FIG. 1 illustrates system 100 according to an embodiment of the invention. The system 100 may include a plurality of on-line agent locations 108(a)-108(c). Each on-line agent location 108(a)-108(c) may include a television set 104(a)-104(c), a client computer 106(a)-106(c), and an on-line agent 161(a)-161(c).
 A server computer 155 can be at a remote location (i.e., a location that is remote with respect to the on-line agent locations 108(a)-108(c)). The server computer 155 may contain the website that the on-line agents 161(a)-161(b) use to participate in the contest. Other characteristics of the website are provided above and below. Other persons such as passive users may also visit the website on the server computer 155.

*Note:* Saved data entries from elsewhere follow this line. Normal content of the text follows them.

(* ===== verification/AggrRules.v ===== *)
(** * Metric aggregation: rules ([src/aggregate/aggr.go], [aggr_selector.go],
    [aggr_config.go], the hashes of [point.go], [src/whitelist.go])

    A configuration has rules; a rule selects fields of points, and makes a batch of each
    selected field with the hash of its group.  Maps that are iterated over are lists in
    the order of the iteration.  The parser of conditions, regular expressions, the JSON
    form of a configuration, the hash function and the texts of warnings are parameters.
    An operation that changes a structure and fails returns the structure as it is then. *)

From S2P Require Import Prelude GoNum GoStrings GoSlice PointKV PointCheck PointNew PointProto PointDecode FilterAst FilterEval AggrPacket AggrPred AggrWheel AggrCalc PointFindings.

(** ** White lists *)

Record WhiteListItem := mkItem { wl_s : string; wl_re : bool }.

Inductive setup_err : Type :=
| EPanic                        (* a regular expression that does not compile *)
| EAction
| ERuleNil
| ENoSelector (rule : string)
| ECategory (c : string)
| ECondition
| EAlgo (rule : string) (why : string).

Section Lists.
Context (re_valid : string -> bool) (re_match : string -> string -> bool).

 The server computer 155 and the client computers 106(a)-106(c) communicate through the Internet 110, and more particularly the World Wide Web (WWW). Other suitable digital networks may also be used to facilitate communication between the server computer 155 and the client computers 106(a)-106(c). The digital network may contain wireless or wired links. Typical communication protocols that can be used by the server computer 155, and the client computers 106(a)-106(c) may include HTTP (hypertext transfer protocol), TCP/IP (terminal communication protocol/Internet protocol), or other protocol.
 The server computer 155 is typically a powerful computer or cluster of computers. For example, the server computer can be a large mainframe, a minicomputer cluster, or a group of servers functioning as a unit. In one example, the server computer may be a database server coupled to a Web server. The server computer can behave as a single computer that services the requests of one or more client computers. For example, one or more client computers 106(a)-106(b) at the different agent locations 108(a)-108(b) can communicate with the server computer 100 through the Internet 110 and optionally through one or more Internet Service Providers (ISPs) (not shown).
 In general, the client computers 106(a)-106(c) typically have less memory and less computing power than the server computer 155. The client computers 106(a)-106(c) may be any suitable device that can receive information from and send information to the server computer 155. For example, the client computers 106(a)-106(c) may include personal computers, workstations, cell phones, PDAs (personal digital assistants), etc.
 The server computer 155 can have computer code for performing any suitable function. For example, the server computer 155 can have code for operating the website, code for playing video or still images of the runner 151, off-line agents 159(a)-159(b), or action from a televised action event 114. In another example, code for operating a chatroom, instant messaging center, or other communication means for on-line agents, as well as code for providing maps of the runner's path of travel and potential targets can be provided on the server computer 155. Specific details about the specific functions performed by the website are provided below. The creation and maintenance of websites in general is well known to those of ordinary skill in the art.
 A production crew 153 can film the televised action event 114 using one or more cameras. The production crew 153 can be responsible for capturing the televised action event 114 on video. The televised action event 114 may be, or form part of, a media event. The televised action event 114 can include a runner 151 that is being physically pursued by one or more off-line agents 159(a)-159(b). The production crew 153 can follow the runner 153 and the off-line agents 159(a)-159(b) as the runner 153 tries to evade the off-line agents 159(a)-159(b). Preferably, the televised action event is unscripted.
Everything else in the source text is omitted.